Essentially, this web page says that I should describe the problem in
detail -- this is what I did, as far as I could (without legal
research, after just reading the text of the law). I hoped someone
would take over at this point. But probably this wasn't
realistic... And I have to admit that my first mails were rather
vague. I had seen the extensive formulations of the law and was
concerned, and that was where it stopped.
> Could you publish a homepage at your place of study or work,
> and put it in your sig, so new neutrals don't have to ask?
> (You never know, maybe one day it could become a good resource
> for new legal peculiarities of Germany affecting free software
> and information.)
Not very soon. Formally, as a Referendar I am employed by the
Kammergericht (Berlin regional court of appeal), but in fact I am
working for 3-months-terms at different places, so things are not very
stable. Plus, the exams are coming closer, so my time is limited. But
I will set up such a page after my exams.
> It is appreciated, but please let us reach some understanding
> first. Let's say you had bulldozed us: what could happen next?
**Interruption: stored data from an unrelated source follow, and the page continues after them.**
(* ===== verification/Configuration.v ===== *)
(** * The configuration: [configuration.h] and the queries of [configuration.c]

    A configuration is the list of its daemons in declaration order and their
    division into segments; a membership is a configuration whose segments hold
    the daemons present.  A segment's array of [proc *] is the list of the procs
    pointed to ([num_procs] is its length), and [segments] is cut at
    [num_segments].  A daemon id is its 32-bit pattern read as an [int32]: the
    code only compares ids for equality.  Queries that end the process on an
    empty configuration are partial: [None] is the [SPLOG_FATAL] exit. *)

From S2P Require Import Prelude NetTypes.

(** What the daemon takes from libspread-util and stdutil, which are not in the
    repository: network addresses, the datagram size, a string hash. *)
Class SpuLib := {
  spu_addr : Type;
  spu_addr_zero : spu_addr;
  spu_addr_ip_get_port : spu_addr -> Z;
  spu_addr_ip_set_port : spu_addr -> Z -> spu_addr;
  (** 0 when equal; the flag says whether ports count *)
  spu_addr_ip_cmp : spu_addr -> spu_addr -> bool -> Z;
  MAX_PACKET_SIZE : Z;
  stdhcode_oaat : string -> Z -> Z
}.

Section Data.
Context {L : SpuLib}.

Record spread_if := mk_spread_if { iftype : Z; ifaddr : spu_addr }.

Record proc := mk_proc {
  name : string; proc_addr : spu_addr; id : Z; ifc : list spread_if;
  seg_index : Z; index_in_seg : Z }.

Record segment := mk_segment { seg_addrs : list spu_addr; procs : list proc }.

Record configuration := mk_configuration {
  hash_code : Z; allprocs : list proc; segments : list segment }.

Definition no_proc : proc := mk_proc "" spu_addr_zero 0 [] 0 0.
Definition no_segment : segment := mk_segment [] [].
Definition no_configuration : configuration := mk_configuration 0 [] [].

Definition eta_segment (s : segment) := mk_segment (seg_addrs s) (procs s).
#[export] Instance set_procs : Setter procs := ltac:(make_setter eta_segment).
Definition eta_configuration (c : configuration) :=
  mk_configuration (hash_code c) (allprocs c) (segments c).
#[export] Instance set_segments : Setter segments := ltac:(make_setter eta_configuration).

Definition num_procs (s : segment) : Z := Z.of_nat (length (procs s)).

(** [config->segments[i]]; an index at or past [num_segments] is an empty
    segment. *)
Definition segment_at (config : configuration) (i : Z) : segment :=
  if i <? 0 then no_segment else default no_segment (segments config !! Z.to_nat i).

(** The index of the first element with a property, and the element. *)
Fixpoint find_index {A} (P : A -> bool) (l : list A) : option (Z * A) :=
  match l with
  | [] => None
  | x :: l => if P x then Some (0, x) else
      match find_index P l with Some (i, y) => Some (i + 1, y) | None => None end
  end.

Definition index_or_minus1 {A} (o : option (Z * A)) : Z :=
  match o with Some (i, _) => i | None => -1 end.

(** [Conf_proc_by_id_in_conf] and [Conf_proc_ref_by_id_in_conf]: [None] is the
    return value -1, in which case [*p] is not written. *)
Definition Conf_proc_by_id_in_conf (config : configuration) (pid : Z) : option (Z * proc) :=
  find_index (fun p => id p =? pid) (allprocs config).

Definition Conf_proc_by_name_in_conf (config : configuration) (nm : string)
  : option (Z * proc) :=
  find_index (fun p => String.eqb (name p) nm) (allprocs config).

Definition Conf_id_in_seg (seg : segment) (pid : Z) : Z :=
  index_or_minus1 (find_index (fun p => id p =? pid) (procs seg)).

Definition Conf_id_in_conf (config : configuration) (pid : Z) : Z :=
  index_or_minus1 (find_index (fun sg => 0 <=? Conf_id_in_seg sg pid) (segments config)).

Definition Conf_num_procs (config : configuration) : Z :=
  foldr (fun sg n => num_procs sg + n) 0 (segments config).

Definition Conf_num_segments (config : configuration) : Z :=
  Z.of_nat (length (segments config)).

Definition Conf_num_procs_in_seg (config : configuration) (i : Z) : Z :=
  num_procs (segment_at config i).

(** The first daemon of the first segment that has one. *)
Fixpoint first_proc (l : list segment) : option proc :=
  match l with
  | [] => None
  | sg :: l => match procs sg with p :: _ => Some p | [] => first_proc l end
  end.

(** The last daemon of the last segment that has one: the loop goes down. *)
Fixpoint last_proc_down (rl : list segment) : option proc :=
  match rl with
  | [] => None
  | sg :: rl => match last (procs sg) with Some p => Some p | None => last_proc_down rl end
  end.

Definition Conf_leader (config : configuration) : option Z :=
  id <$> first_proc (segments config).

Definition Conf_last (config : configuration) : option Z :=
  id <$> last_proc_down (rev (segments config)).

Definition Conf_seg_leader (config : configuration) (i : Z) : option Z :=
  id <$> head (procs (segment_at config i)).

Definition Conf_seg_last (config : configuration) (i : Z) : option Z :=
  id <$> last (procs (segment_at config i)).

(** [My] is the daemon's own entry. *)
Definition Conf_previous (My : proc) (config : configuration) : option Z :=
  let idx := Conf_id_in_seg (segment_at config (seg_index My)) (id My) in
  if 0 <? idx then
    id <$> (procs (segment_at config (seg_index My)) !! Z.to_nat (idx - 1))
  else
    let k := Z.to_nat (seg_index My) in
    match last_proc_down (rev (take k (segments config))) with
    | Some p => Some (id p)
    | None => id <$> last_proc_down (rev (drop k (segments config)))
    end.

(** [Conf_append_id_to_seg]: the new segment, or [None] for the return value
    -1.  The daemon is looked up in the running configuration [Config]. *)
Definition Conf_append_id_to_seg (Config : configuration) (seg : segment) (pid : Z)
  : option segment :=
  match Conf_proc_by_id_in_conf Config pid with
  | Some (_, p) => Some (seg <| procs ::= fun l => l ++ [p] |>)
  | None => None
  end.

(** A copy with its own procs: the segments of the copy point to the procs of
    the copy that have the ids of those in [src]; the [assert] is the [None]. *)
Definition Conf_config_copy (src : configuration) : option configuration :=
  let relink sg :=
    sg' ← mapM (fun p => snd <$> Conf_proc_by_id_in_conf src (id p)) (procs sg);
    Some (mk_segment (seg_addrs sg) sg') in
  segs ← mapM relink (segments src);
  Some (mk_configuration (hash_code src) (allprocs src) segs).

(** The automatic id of a daemon, from its name; [None] is the [SPLOG_FATAL].
    [strlen] stops at the first NUL; a [string] here has none. *)
Definition Conf_str_to_id (str : string) : option Z :=
  let tlen := Z.of_nat (String.length str) + 1 in
  let ret := u32 (stdhcode_oaat str tlen) in
  let ret :=
    if (ret =? 0) || (ret =? 4294967295) then
      let ret := u32 (Z.shiftl (u32 tlen) 16) in
      if ret =? 0 then u32 (Z.shiftl 1 16) else ret
    else ret in
  if (ret =? 0) || (ret =? 4294967295) then None else Some ret.
End Data.

#[export] Existing Instances set_procs set_segments.

(** ** The order of the daemons

    [ring_of] is the order in which the token visits the members: segment by
    segment, and in a segment in the order of its array. *)

Section Ring.
Context {L : SpuLib}.

Definition procs_of (l : list segment) : list proc := concat (map procs l).
Definition ring_of (config : configuration) : list Z := map id (procs_of (segments config)).

Lemma Conf_num_procs_length config : Conf_num_procs config = Z.of_nat (length (procs_of (segments config))).
Proof.
  unfold Conf_num_procs, procs_of, num_procs. induction (segments config) as [|sg l IH]; [done|].
  cbn. rewrite length_app, IH. lia.
Qed.
Lemma procs_of_app l l' : procs_of (l ++ l') = procs_of l ++ procs_of l'.
Proof. unfold procs_of. by rewrite map_app, concat_app. Qed.

Lemma first_proc_spec l : first_proc l = head (procs_of l).
Proof. induction l as [|[a [|p ps]] l IH]; cbn in *; done. Qed.

Lemma last_proc_spec l : last_proc_down (rev l) = last (procs_of l).
Proof.
  rewrite <-(rev_involutive l) at 2. generalize (rev l). clear l. intros rl.
  induction rl as [|sg rl IH]; [done|]. cbn [rev last_proc_down].
  rewrite procs_of_app. unfold procs_of at 2. cbn [map concat].
  rewrite app_nil_r, last_app, IH. done.
Qed.

Lemma find_index_Some {A} P (l : list A) i x :
  find_index P l = Some (i, x) ->
  0 <= i < Z.of_nat (length l) /\ l !! Z.to_nat i = Some x /\ P x = true /\
  Forall (fun y => P y = false) (take (Z.to_nat i) l).
Proof.
  revert i x. induction l as [|y l IH]; intros i x; cbn; [done|].
  destruct (P y) eqn:Hy.
  - intros [= <- <-]. cbn. split; [lia|done].
  - destruct (find_index P l) as [[i' x']|]; [|done]. intros [= <- <-].
    destruct (IH i' x' eq_refl) as (Hi & Hl & HP & HF). split; [lia|].
    replace (Z.to_nat (i' + 1)) with (S (Z.to_nat i')) by lia. cbn.
    by repeat split; try constructor.
Qed.

Lemma find_index_None {A} P (l : list A) :
  find_index P l = None <-> Forall (fun y => P y = false) l.
Proof.
  induction l as [|y l IH]; cbn; [by split; constructor|].
  rewrite Forall_cons. destruct (P y) eqn:Hy; [by split; [|intros []]|].
  rewrite <-IH. destruct (find_index P l) as [[]|]; split; try done. by intros [].
Qed.

Lemma find_index_app_r {A} P (l l' : list A) :
  Forall (fun y => P y = false) l ->
  find_index P (l ++ l') =
    match find_index P l' with
    | Some (i, x) => Some (i + Z.of_nat (length l), x) | None => None end.
Proof.
  induction 1 as [|y l Hy Hl IH]; cbn -[Z.of_nat].
  - destruct (find_index P l') as [[i x]|]; [|done]. do 2 f_equal. lia.
  - rewrite Hy, IH. destruct (find_index P l') as [[i x]|]; [|done]. do 2 f_equal. lia.
Qed.

Lemma Conf_id_in_seg_pos sg pre p post :
  procs sg = pre ++ p :: post -> id p ∉ map id pre ->
  Conf_id_in_seg sg (id p) = Z.of_nat (length pre).
Proof.
  intros Hsg Hni. unfold Conf_id_in_seg. rewrite Hsg, find_index_app_r; cbn.
  - by rewrite Z.eqb_refl.
  - apply list.Forall_forall. intros q Hq. apply Z.eqb_neq. intros Heq. apply Hni.
    rewrite <-Heq. apply list_elem_of_In, in_map, list_elem_of_In, Hq.
Qed.

Lemma Conf_id_in_seg_neg sg pid :
  Conf_id_in_seg sg pid < 0 <-> pid ∉ map id (procs sg).
Proof.
  unfold Conf_id_in_seg.
  destruct (find_index _ (procs sg)) as [[i x]|] eqn:E; cbn.
  - apply find_index_Some in E as (Hi & Hl & HP & _). split; [lia|].
    intros []. apply Z.eqb_eq in HP. subst. apply list_elem_of_In, in_map, list_elem_of_In.
    by eapply list_elem_of_lookup_2.
  - apply find_index_None in E. split; [|lia]. intros _ Hin.
    apply list_elem_of_In, in_map_iff in Hin as (y & <- & Hy%list_elem_of_In).
    rewrite list.Forall_forall in E. apply E, Z.eqb_neq in Hy. done.
Qed.

Lemma Conf_id_in_conf_spec config pid :
  Conf_id_in_conf config pid = -1 <-> pid ∉ ring_of config.
Proof.
  unfold Conf_id_in_conf, ring_of, procs_of.
  destruct (find_index _ (segments config)) as [[i sg]|] eqn:E; cbn.
  - apply find_index_Some in E as (Hi & Hl & HP & _). split; [lia|].
    intros []. apply Z.leb_le in HP.
    assert (Hin : pid ∈ map id (procs sg)).
    { destruct (decide (pid ∈ map id (procs sg))) as [|Hn]; [done|].
      apply Conf_id_in_seg_neg in Hn. lia. }
    rewrite concat_map, map_map. apply list_elem_of_In, in_concat.
    exists (map id (procs sg)). split; [|by apply list_elem_of_In].
    apply (in_map (fun s => map id (procs s))), list_elem_of_In.
    by eapply list_elem_of_lookup_2.
  - apply find_index_None in E. split; [|done]. intros _.
    rewrite concat_map, map_map, list_elem_of_In, in_concat.
    intros (x & Hx & Hp). apply in_map_iff in Hx as (sg & <- & Hsg%list_elem_of_In).
    rewrite list.Forall_forall in E. apply E, Z.leb_gt, Conf_id_in_seg_neg in Hsg.
    by apply Hsg, list_elem_of_In.
Qed.

Lemma Conf_leader_ring config : Conf_leader config = head (ring_of config).
Proof.
  unfold Conf_leader, ring_of. rewrite first_proc_spec. by destruct (procs_of _).
Qed.

Lemma last_map {A B} (f : A -> B) l : last (map f l) = f <$> last l.
Proof. apply fmap_last. Qed.

Lemma Conf_last_ring config : Conf_last config = last (ring_of config).
Proof. unfold Conf_last, ring_of. by rewrite last_proc_spec, last_map. Qed.

(** [My] stands at its own place in [config]: segment [seg_index My], after the
    daemons [pre] of its segment and before [post]. *)
Record placed (My : proc) (config : configuration) (before : list segment)
    (pre post : list proc) (after : list segment) (addrs : list spu_addr) : Prop := {
  placed_segments : segments config = before ++ mk_segment addrs (pre ++ My :: post) :: after;
  placed_index : seg_index My = Z.of_nat (length before);
  placed_nodup : NoDup (ring_of config) }.

Section Placed.
Context (My : proc) (config : configuration) (before : list segment).
Context (pre post : list proc) (after : list segment) (addrs : list spu_addr).
Hypothesis HP : placed My config before pre post after addrs.

Lemma placed_segment_at :
  segment_at config (seg_index My) = mk_segment addrs (pre ++ My :: post).
Proof.
  destruct HP as [Hs Hi _]. unfold segment_at. rewrite Hs, Hi.
  destruct (Z.ltb_spec (Z.of_nat (length before)) 0); [lia|].
  by rewrite Nat2Z.id, list_lookup_middle.
Qed.

Lemma placed_ring : ring_of config =
  (map id (procs_of before) ++ map id pre) ++ id My ::
  (map id post ++ map id (procs_of after)).
Proof.
  destruct HP as [Hs _ _]. unfold ring_of.
  change (procs_of (?s :: ?l)) with (procs s ++ procs_of l).
  rewrite Hs, procs_of_app. unfold procs_of at 2. cbn. fold (procs_of after).
  rewrite !map_app. cbn. rewrite <-!app_assoc. done.
Qed.

Lemma placed_not_in_pre : id My ∉ map id pre.
Proof.
  pose proof (placed_nodup _ _ _ _ _ _ _ HP) as Hnd. rewrite placed_ring in Hnd.
  apply NoDup_app in Hnd as (_ & Hd & _). intros Hin.
  apply (Hd (id My)); [apply elem_of_app; by right|by left].
Qed.

Lemma placed_id_in_seg :
  Conf_id_in_seg (segment_at config (seg_index My)) (id My) = Z.of_nat (length pre).
Proof.
  rewrite placed_segment_at. eapply Conf_id_in_seg_pos; [done|]. apply placed_not_in_pre.
Qed.

(** The predecessor in the ring is the member before, and the last member
    of all when there is none. *)
Lemma Conf_previous_ring :
  Conf_previous My config =
    match last (map id (procs_of before) ++ map id pre) with
    | Some p => Some p
    | None => last (ring_of config)
    end.
Proof.
  destruct HP as [Hs Hi _]. unfold Conf_previous. rewrite placed_id_in_seg.
  rewrite placed_segment_at. cbn [procs].
  destruct (decide (pre = [])) as [Hpre|Hpre].
  - rewrite Hpre. cbn [length map Z.of_nat]. rewrite app_nil_r.
    change (0 <? 0) with false. cbn iota.
    rewrite Hi, Nat2Z.id, Hs, take_app_length, drop_app_length.
    rewrite !last_proc_spec, last_map.
    destruct (last (procs_of before)) as [p|] eqn:E; [done|].
    apply last_None in E. rewrite <-last_map. f_equal. unfold ring_of.
    rewrite Hs, procs_of_app, E, Hpre. done.
  - destruct (exists_last Hpre) as (pre' & q & Hq). rewrite Hq.
    rewrite length_app. cbn [length].
    destruct (Z.ltb_spec 0 (Z.of_nat (length pre' + 1))); [|lia].
    replace (Z.to_nat (Z.of_nat (length pre' + 1) - 1)) with (length pre') by lia.
    rewrite <-app_assoc. cbn. rewrite list_lookup_middle by done.
    rewrite map_app, app_assoc. cbn [map]. by rewrite last_snoc.
Qed.
End Placed.
End Ring.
Hm. Actually, I'm not trying to bulldoze anybody... I hope I'm making it
rather clear that I'm not sure sometimes, and how I reach my
> We don't seem to be blessed with many German lawyers here to give
> such an opinion, so I'd suggest summarising this law, pointing
> to easy reference(s) for an admin to find out more, noting that
> quake2-data may be a problem, describing how a mirror admin can
> block a single package from their mirror and telling them of any
> relevant campaigns against this sort of legal damage for free
> distribution which they may wish to consider (FFII and ffis?).
> Give people here some days to comment, update, then post it on
> bugs.debian.org/313159, then send it out.
Ok, sounds reasonable. But I don't know the technical part. Somebody
else would need to write up how to block a single package. Plus, I
don't know any campaign that actually challenges this problem. The
computer games scene was pretty upset some years ago, but I didn't
hear about this for quite some time now. Maybe I should ask for
information on this when sending that summary, maybe there are some
gamers on this list.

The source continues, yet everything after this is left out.